In algebra we sometimes try to figure out how one variable in an equation will affect the outcome.
This also works for drunk parents. Watching when and how much my parents drank worked a lot like algebra. But if they went to Ryan’s Ballroom to drink and dance, how much they drank – one variable – was unknown. So when they got home, sometimes they would be peaceful. Other times all hell would break loose. Sometimes a silent but tense hell – waiting for the smallest trigger.
I was a mouthy 13-year-old – sick with angst, worry and rage those nights after Ryan’s Ballroom. And big, old Jim Wirtz didn’t take any guff from me. Triggered.

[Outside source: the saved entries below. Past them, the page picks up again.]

(** The walk reaches every text of the payload. *)
Lemma visit_reaches check key v k s :
  visit check key v = Ok () → text_under key v k s →
  py_strip s ≠ EmptyString → k ∈ PATH_LIKE_FIELDS → check k s = Ok ().
Proof.
  intros H Ht Hs Hk. induction Ht as [key s|key l v k s Hin _ IH|key d k' v k s Hin _ IH]; simpl in H.
  - unfold is_blank in H. apply String.eqb_neq in Hs. rewrite Hs in H.
    rewrite bool_decide_eq_false_2 in H by by apply path_like_not_source.
    by rewrite bool_decide_eq_true_2 in H.
  - rewrite for_each_ok in H. auto.
  - rewrite for_each_ok in H. apply IH; [|done..]. by specialize (H (k', v) Hin).
Qed.

Lemma text_under_dict key key' d k s : text_under key (PDict d) k s → text_under key' (PDict d) k s.
Proof. inversion 1; subst. by econstructor. Qed.

Lemma under_session_inv g s : _path_under_session h g s = Ok true → under_session g s.
Proof.
  unfold _path_under_session. destruct (session_dir g) as [dir|] eqn:E; [|done]. intros H.
  apply res_bind_ok in H as ([b|] & H & Hb); [|done]. simpl in Hb. injection Hb as ->.
  apply catching_Some in H. inv_res H. guards. exists dir, a, a0. split_and!; done.
Qed.

Lemma resolved_within_inv s root : resolved_within h s root = Ok true → under_root root s.
Proof.
  unfold resolved_within. intros H. apply res_bind_ok in H as ([b|] & H & Hb); [|done]. simpl in Hb. injection Hb as ->.
  apply catching_Some in H. inv_res H. guards. exists a0, a. split_and!; done.
Qed.

(** A checked path is contained, or is one of the trusted targets. *)
Lemma check_payload_path_inv g role it trusted k s :
  _check_payload_path h g role it trusted k s = Ok () →
  contained g k s ∨
  (k ∈ ["target_file"; "resolved_patch_targets"] ∧ ∃ r, h_resolve h s = Ok r ∧ r ∈ trusted).
Proof.
  unfold _check_payload_path. intros H. apply res_bind_ok in H as ([|] & Hu & H).
  { left. left. by apply under_session_inv. }
  apply res_bind_ok in H as (resolved & Hr & H).
  destruct (match resolved with Some r => _ | None => false end) eqn:Et.
  { destruct resolved as [r|]; [|done]. apply bool_decide_eq_true in Et.
    destruct (bool_decide (k ∈ _) && _) eqn:Ek; [|done]. apply andb_true_iff in Ek as [Ek _].
    apply bool_decide_eq_true in Ek. apply catching_Some in Hr. right. eauto. }
  apply res_bind_ok in H as ([|] & Hx & H); [|done].
  destruct (bool_decide (k ∈ TRACE_PATH_LIKE_FIELDS)) eqn:Ek; [|done]. apply bool_decide_eq_true in Ek.
  left. right. split; [done|]. by apply resolved_within_inv.
Qed.

Lemma payload_paths_inv g role it payload trusted dir key k s :
  session_dir g = Some dir → _validate_payload_paths h g role it payload trusted = Ok () →
  text_under key (PDict payload) k s → py_strip s ≠ EmptyString → k ∈ PATH_LIKE_FIELDS →
  contained g k s ∨
  (k ∈ ["target_file"; "resolved_patch_targets"] ∧ ∃ r, h_resolve h s = Ok r ∧ r ∈ trusted).
Proof.
  unfold _validate_payload_paths. intros -> H Ht Hs Hk. eapply check_payload_path_inv.
  eapply visit_reaches; [exact H|by eapply text_under_dict|done..].
Qed.

(** *** Warm replay *)

(** A framework file a warm replay may write: a patch of its plan, downloaded into this session's bundle,
    declares it. *)
Definition warm_target g (plan : list (pyval F)) (r : path) : Prop :=
  ∃ e patch raw pk root rest,
    PDict e ∈ plan ∧ dget "patch_path" e = Some (PStr patch) ∧
    (∃ sd, (∃ dir, session_dir g = Some dir ∧ h_resolve h dir = Ok sd) ∧
           under_root (path_str (sd ++ _REMOTE_RECIPE_FILES_PARTS)) patch) ∧
    h_resolve h patch = Ok pk ∧ h_resolve h raw = Ok r ∧
    h_resolve h (h_framework_root h) = Ok root ∧ r = root ++ rest ∧ rest ≠ [] ∧
    String.concat "/" rest ∈ h_declared h pk.

Lemma candidates_inv raw names c :
  _framework_relative_candidates h raw = Ok names → c ∈ names →
  ∃ root rest, h_resolve h (h_framework_root h) = Ok root ∧ h_resolve h raw = Ok (root ++ rest) ∧ rest ≠ [] ∧
    c = String.concat "/" rest.
Proof.
  unfold _framework_relative_candidates. destruct (is_blank _); [intros [= <-] []%not_elem_of_nil|].
  intros H Hc. apply res_bind_ok in H as (rest & Hr & H). injection H as <-.
  destruct rest as [[|x rest]|]; [by apply not_elem_of_nil in Hc| |by apply not_elem_of_nil in Hc].
  apply list_elem_of_singleton in Hc as ->. apply catching_Some in Hr.
  apply res_bind_ok in Hr as (target & Ht & Hr). apply res_bind_ok in Hr as (root & Hroot & Hr).
  destruct (within target root) eqn:Ew; [|done]. guards. destruct Ew as [tl ->].
  rewrite drop_app_length in Hr. injection Hr as ->. eauto 10.
Qed.

Lemma warm_target_inv declared raw names r :
  check_warm_target h declared raw = Ok (names, r) →
  ∃ root rest, h_resolve h (h_framework_root h) = Ok root ∧ h_resolve h raw = Ok r ∧ r = root ++ rest ∧ rest ≠ [] ∧
    String.concat "/" rest ∈ declared.
Proof.
  unfold check_warm_target. intros H. apply res_bind_ok in H as (inside & _ & H).
  apply res_bind_ok in H as (_ & _ & H). apply res_bind_ok in H as (cs & Hc & H).
  apply res_bind_ok in H as (? & Hd & H). guards. apply res_bind_ok in H as (resolved & Hr & H).
  destruct resolved as [r'|]; [|done]. injection H as -> ->. apply catching_Some in Hr.
  apply not_true_iff_false in Hd. rewrite forallb_forall in Hd.
  destruct (decide (Exists (λ c, c ∈ declared) names)) as [(c & Hin & Hcd)%Exists_exists|Hn].
  - destruct (candidates_inv _ _ _ Hc Hin) as (root & rest & H1 & H2 & H3 & ->). rewrite Hr in H2. injection H2 as ->.
    eauto 10.
  - exfalso. apply Hd. intros c Hin. apply negb_true_iff, bool_decide_eq_false. intros Hcd. apply Hn, Exists_exists.
    exists c. split; [|done]. by apply list_elem_of_In.
Qed.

During my early years the more my parents screamed at each other and Mom cried, the angrier I became. Like a fog the sadness sometimes washed over me. I hated their drinking and arguing. I didn’t know at the time they were playing out the story of failures and anger in their own lives, just as we do with our spouses and children, I suppose.

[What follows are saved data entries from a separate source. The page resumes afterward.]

(** [record.get] of a value that is no dict raises. *)
Definition attr_get v : res (pydict F) :=
  match v with PDict d => Ok d | _ => Raise (AttributeError "get") end.
Definition _attempt_records s : list (pyval F) :=
  (snd <$> pending_kernel_integrations s) ++ (snd <$> kernel_integrate_attempts s).
Definition _attempted_operators s (records : list (pyval F)) : res (list string) :=
  ds ← map_res attr_get records;
  integration ← attr_get (default (PDict []) (dget "integration" (kernel_rewrite_controller_result s)));
  results ← match dget "results" integration with
            | None => Ok []
            | Some v => if truthy v then py_iter v
                        else match v with PList _ | PStr _ | PDict _ => Ok [] | _ => Raise (TypeError "object is not iterable") end
            end;
  rows ← map_res attr_get results;
  let names := (get_str "kernel_id" <$> (ds : list (pydict F))) ++ (get_str "operator_id" <$> (rows : list (pydict F))) in
  Ok ((λ name, normalize_operator_name (first_nonblank (_canonical_kernel_recipe_operator name) name))
        <$> filter (λ name, py_strip name ≠ EmptyString) names).

Definition row_tried (integrated : IntegratedStack F) (aliases : list (string * list string)) (operators : list string)
    (records : list (pydict F)) r : bool :=
  let al := default [] (dget (hr_group_key r) aliases) in
  covers integrated (hr_members r) (hr_group_key r) (hr_source_file r) al
  || (negb (String.eqb (hr_name r) EmptyString) && bool_decide (normalize_operator_name (hr_name r) ∈ operators))
  || existsb (λ record, existsb (λ m, record_matches_task record m (hr_group_key r) (hr_source_file r) al) (hr_members r)) records.

Definition untried_hot_reusable_kernels s : res (list string) :=
  let info := last_trace_analyze s in
  let top15 := dget_or_none "hot_kernels_top15" info in
  let all := dget_or_none "hot_kernels" info in
  match (if truthy top15 then top15 else if truthy all then all else PList []) with
  | PList hot =>
      groups ← py_iter (dget_or_none "task_groups" info);
      index ← _task_group_index groups;
      integrated ← integrated_of (optimization_stack s);
      let records := _attempt_records s in
      attempted ← _attempted_operators s records;
      landed ← _forge_loop_operators_in_optimization_stack s;
      rows ← _hot_rows hot index.1 resolve_hot_kernel_min_gpu_pct;
      Ok (hr_kernel_id <$>
            filter (λ r, row_tried integrated index.2 (attempted ++ landed) (dicts records) r = false)
              (_rank_hot_rows rows _resolve_hot_kernel_top_n))
  | _ => Ok []
  end.
End hot.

“Dammit, why didn’t they understand their drinking always led to arguments!” I asked myself, “Why can’t they stop?”
Lower Middle Class in North Minneapolis
Being a white family in a mostly black neighborhood in North Minneapolis during the ’60’s was hard. Most times the neighborhood felt safe but when I got to school, racial cultures sometimes clashed and was nearly always tense. Mom worked at John’s Bar as a waitress and was known for her work ethic, warmth and sharp wit. Jim Wirtz drove a big truck delivering stuff in the Minneapolis/St.Paul area of Minnesota.

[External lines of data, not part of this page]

Lemma dget_dpop_eq k d : dget k (dpop k d) = None.
Proof. apply dget_None. intros ([k' v] & -> & [? _]%list_elem_of_filter)%list_elem_of_fmap. done. Qed.
Lemma dget_dpop_ne k k' d : k ≠ k' → dget k (dpop k' d) = dget k d.
Proof.
  intros Hne. unfold dpop. induction d as [|[k2 v] d IH]; [done|]. rewrite filter_cons. simpl.
  case_decide as E; simpl; [by case_bool_decide|]. rewrite bool_decide_eq_false_2; [done|]. intros ->. tauto.
Qed.
Lemma get_str_dset_ne k k' v d : k ≠ k' → get_str k (dset k' v d) = get_str k d.
Proof. intros H. unfold get_str. by rewrite dget_dset_ne. Qed.
Lemma source_path_dset k v d : k ∉ ["target_file"; "source_file"] → record_source_path (dset k v d) = record_source_path d.
Proof.
  rewrite !not_elem_of_cons. intros (? & ? & _). unfold record_source_path. by rewrite !get_str_dset_ne by congruence.
Qed.
Lemma get_str_of k d v : dget k d = Some (PStr v) → get_str k d = v.
Proof. unfold get_str. intros ->. simpl. by destruct v. Qed.
End dicts.

(** Look a literal key up through the writes above it. *)
Ltac dict_lookup :=
  repeat first [rewrite dget_dset_eq | rewrite dget_dset_ne by done | rewrite dget_dpop_ne by done].

(** ** The ledgers *)

Section ledgers.
Context {F : Type} `{!FloatOps F}.
Implicit Types (s : kernel_state F) (result entry old : pydict F) (bound : option (string * pydict F)).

Very Good Arm Wrestler Who Dug Herb Albert and the Tijuana Brass
Jim Wirtz, my step dad – my real Dad died when I was 3 years old – was a big German/Irishman. Jim Wirtz loved his beer and used to display his athletic prowess by arm-wrestling in John’s Bar, and many times with me at home. “How’s it going, son,” Jim used to say from our green and chrome kitchen table on Saturday mornings. “wanna’ test your good right arm,” he would ask. “Sure,” I’d say. Well over 200 lbs. and strong like a mule, Jim pinned my arm every time. The only question was how long I could last. “By God you’re getting stronger,” he would say, if I lasted more than a few seconds. At age 13, I wasn’t very strong. Once I became a young man of 19, Jim could not pin my arm. Or didn’t.
Jim would’ve Been an Excellent Locksmith
One funny (I suppose) episode was when Jim locked us out of the duplex, changed the locks and put every shred of clothing Mom, and I owned out onto the front lawn. A note on the front door upstairs read something like: “Enter-not into this place under threat of great harm. Take your clothes and go back where I found you both – in the gutter,” signed, Jim.
Are bad childhood memories magnified in our adult minds?